> _Required work_:
Return the material unaltered, line by line.

> _Source data_:
Lemma signed_up_existsb s a email :
  existsb (String.eqb email) (map Participant.email (participants_of s a)) = true
  <-> signed_up s a email.
Proof.
  unfold signed_up, participants_of. rewrite existsb_exists. split.
  - intros (e & Hin & E). apply String.eqb_eq in E. subst e.
    apply in_map_iff in Hin. destruct Hin as (p & Ep & Hp).
    apply filter_In in Hp. destruct Hp as [Hp Hid].
    exists p. repeat split; [exact Hp | apply Z.eqb_eq; exact Hid | exact Ep].
  - intros (p & Hp & Hid & Ep). exists email. split; [|apply String.eqb_refl].
    apply in_map_iff. exists p. split; [exact Ep|].
    apply filter_In. split; [exact Hp | apply Z.eqb_eq; exact Hid].
Qed.

Lemma not_signed_up_existsb s a email :
  ~ signed_up s a email ->
  existsb (String.eqb email) (map Participant.email (participants_of s a)) = false.
Proof.
  intros H. destruct (existsb _ _) eqn:E; [|reflexivity].
  exfalso. apply H. apply signed_up_existsb. exact E.
Qed.

Lemma no_matching_row s a email :
  ~ signed_up s a email ->
  filter (fun p => (Participant.activity_id p =? Activity.id a)%Z
                   && (Participant.email p =? email)) (participants s) = [].
Proof.
  intros H. unfold signed_up in H.
  induction (participants s) as [|p l IH]; [reflexivity|].
  cbn [filter].
  destruct (Z.eqb_spec (Participant.activity_id p) (Activity.id a)) as [E1|N1];
    destruct (String.eqb_spec (Participant.email p) email) as [E2|N2]; cbn [andb];
    try (apply IH; intros (q & Hq & Hq'); apply H; exists q; split; [right; exact Hq | exact Hq']).
  exfalso. apply H. exists p. repeat split; [left; reflexivity | exact E1 | exact E2].
Qed.

(** ** Error paths *)

(** C3: when no Activity row has the requested name, signup and unregister
    both raise HTTP 404 ("Activity not found") and the store is left as it
    was. *)
Theorem unknown_activity_404 (s : Store) (activity_name email : string) :
  (forall a, In a (activities s) -> Activity.name a <> activity_name) ->
  signup_for_activity activity_name email s
    = (s, Raised (HTTPException 404 "Activity not found"))
  /\ unregister_from_activity activity_name email s
    = (s, Raised (HTTPException 404 "Activity not found")).
Proof.
  intros Hno. apply named_activity_none in Hno.
  rewrite signup_for_activity_unfold, unregister_from_activity_unfold, Hno.
  split; reflexivity.
Qed.

(** C4: when the named activity exists and the email is already among its
    participants, signup raises HTTP 400 ("Student is already signed up")
    and the store is left as it was. *)
Theorem duplicate_signup_400 (s : Store) (activity_name email : string) (a : Activity.t) :
  named_activity s activity_name = Some a ->
  signed_up s a email ->
  signup_for_activity activity_name email s
    = (s, Raised (HTTPException 400 "Student is already signed up")).
Proof.
  intros Ha Hin. apply signed_up_existsb in Hin.
  rewrite signup_for_activity_unfold, Ha, Hin. reflexivity.
Qed.

(** C5: when the named activity exists, the email is not among its
    participants and the number of its participants has reached
    max_participants, signup raises HTTP 400 ("Activity is full") and the
    store is left as it was. *)
Theorem full_activity_400 (s : Store) (activity_name email : string) (a : Activity.t) :
  named_activity s activity_name = Some a ->
  ~ signed_up s a email ->
  (Z.of_nat (List.length (participants_of s a)) >= Activity.max_participants a)%Z ->
  signup_for_activity activity_name email s
    = (s, Raised (HTTPException 400 "Activity is full")).
Proof.
  intros Ha Hout Hfull.
  rewrite signup_for_activity_unfold, Ha, (not_signed_up_existsb _ _ _ Hout).
  destruct (Z.geb_spec (Z.of_nat (List.length (participants_of s a)))
                       (Activity.max_participants a)) as [_|Hlt].
  - reflexivity.
  - lia.
Qed.

Lemma duet_full_stranger : ~ signed_up duet_full duet "zoe@mergington.edu".
Proof.
  intros H. apply signed_up_existsb in H. vm_compute in H. discriminate H.
Qed.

> _Output of the exercise_:
Lemma signed_up_existsb s a email :
  existsb (String.eqb email) (map Participant.email (participants_of s a)) = true
  <-> signed_up s a email.
Proof.
  unfold signed_up, participants_of. rewrite existsb_exists. split.
  - intros (e & Hin & E). apply String.eqb_eq in E. subst e.
    apply in_map_iff in Hin. destruct Hin as (p & Ep & Hp).
    apply filter_In in Hp. destruct Hp as [Hp Hid].
    exists p. repeat split; [exact Hp | apply Z.eqb_eq; exact Hid | exact Ep].
  - intros (p & Hp & Hid & Ep). exists email. split; [|apply String.eqb_refl].
    apply in_map_iff. exists p. split; [exact Ep|].
    apply filter_In. split; [exact Hp | apply Z.eqb_eq; exact Hid].
Qed.

Lemma not_signed_up_existsb s a email :
  ~ signed_up s a email ->
  existsb (String.eqb email) (map Participant.email (participants_of s a)) = false.
Proof.
  intros H. destruct (existsb _ _) eqn:E; [|reflexivity].
  exfalso. apply H. apply signed_up_existsb. exact E.
Qed.

Lemma no_matching_row s a email :
  ~ signed_up s a email ->
  filter (fun p => (Participant.activity_id p =? Activity.id a)%Z
                   && (Participant.email p =? email)) (participants s) = [].
Proof.
  intros H. unfold signed_up in H.
  induction (participants s) as [|p l IH]; [reflexivity|].
  cbn [filter].
  destruct (Z.eqb_spec (Participant.activity_id p) (Activity.id a)) as [E1|N1];
    destruct (String.eqb_spec (Participant.email p) email) as [E2|N2]; cbn [andb];
    try (apply IH; intros (q & Hq & Hq'); apply H; exists q; split; [right; exact Hq | exact Hq']).
  exfalso. apply H. exists p. repeat split; [left; reflexivity | exact E1 | exact E2].
Qed.

(** ** Error paths *)

(** C3: when no Activity row has the requested name, signup and unregister
    both raise HTTP 404 ("Activity not found") and the store is left as it
    was. *)
Theorem unknown_activity_404 (s : Store) (activity_name email : string) :
  (forall a, In a (activities s) -> Activity.name a <> activity_name) ->
  signup_for_activity activity_name email s
    = (s, Raised (HTTPException 404 "Activity not found"))
  /\ unregister_from_activity activity_name email s
    = (s, Raised (HTTPException 404 "Activity not found")).
Proof.
  intros Hno. apply named_activity_none in Hno.
  rewrite signup_for_activity_unfold, unregister_from_activity_unfold, Hno.
  split; reflexivity.
Qed.

(** C4: when the named activity exists and the email is already among its
    participants, signup raises HTTP 400 ("Student is already signed up")
    and the store is left as it was. *)
Theorem duplicate_signup_400 (s : Store) (activity_name email : string) (a : Activity.t) :
  named_activity s activity_name = Some a ->
  signed_up s a email ->
  signup_for_activity activity_name email s
    = (s, Raised (HTTPException 400 "Student is already signed up")).
Proof.
  intros Ha Hin. apply signed_up_existsb in Hin.
  rewrite signup_for_activity_unfold, Ha, Hin. reflexivity.
Qed.

(** C5: when the named activity exists, the email is not among its
    participants and the number of its participants has reached
    max_participants, signup raises HTTP 400 ("Activity is full") and the
    store is left as it was. *)
Theorem full_activity_400 (s : Store) (activity_name email : string) (a : Activity.t) :
  named_activity s activity_name = Some a ->
  ~ signed_up s a email ->
  (Z.of_nat (List.length (participants_of s a)) >= Activity.max_participants a)%Z ->
  signup_for_activity activity_name email s
    = (s, Raised (HTTPException 400 "Activity is full")).
Proof.
  intros Ha Hout Hfull.
  rewrite signup_for_activity_unfold, Ha, (not_signed_up_existsb _ _ _ Hout).
  destruct (Z.geb_spec (Z.of_nat (List.length (participants_of s a)))
                       (Activity.max_participants a)) as [_|Hlt].
  - reflexivity.
  - lia.
Qed.

Lemma duet_full_stranger : ~ signed_up duet_full duet "zoe@mergington.edu".
Proof.
  intros H. apply signed_up_existsb in H. vm_compute in H. discriminate H.
Qed.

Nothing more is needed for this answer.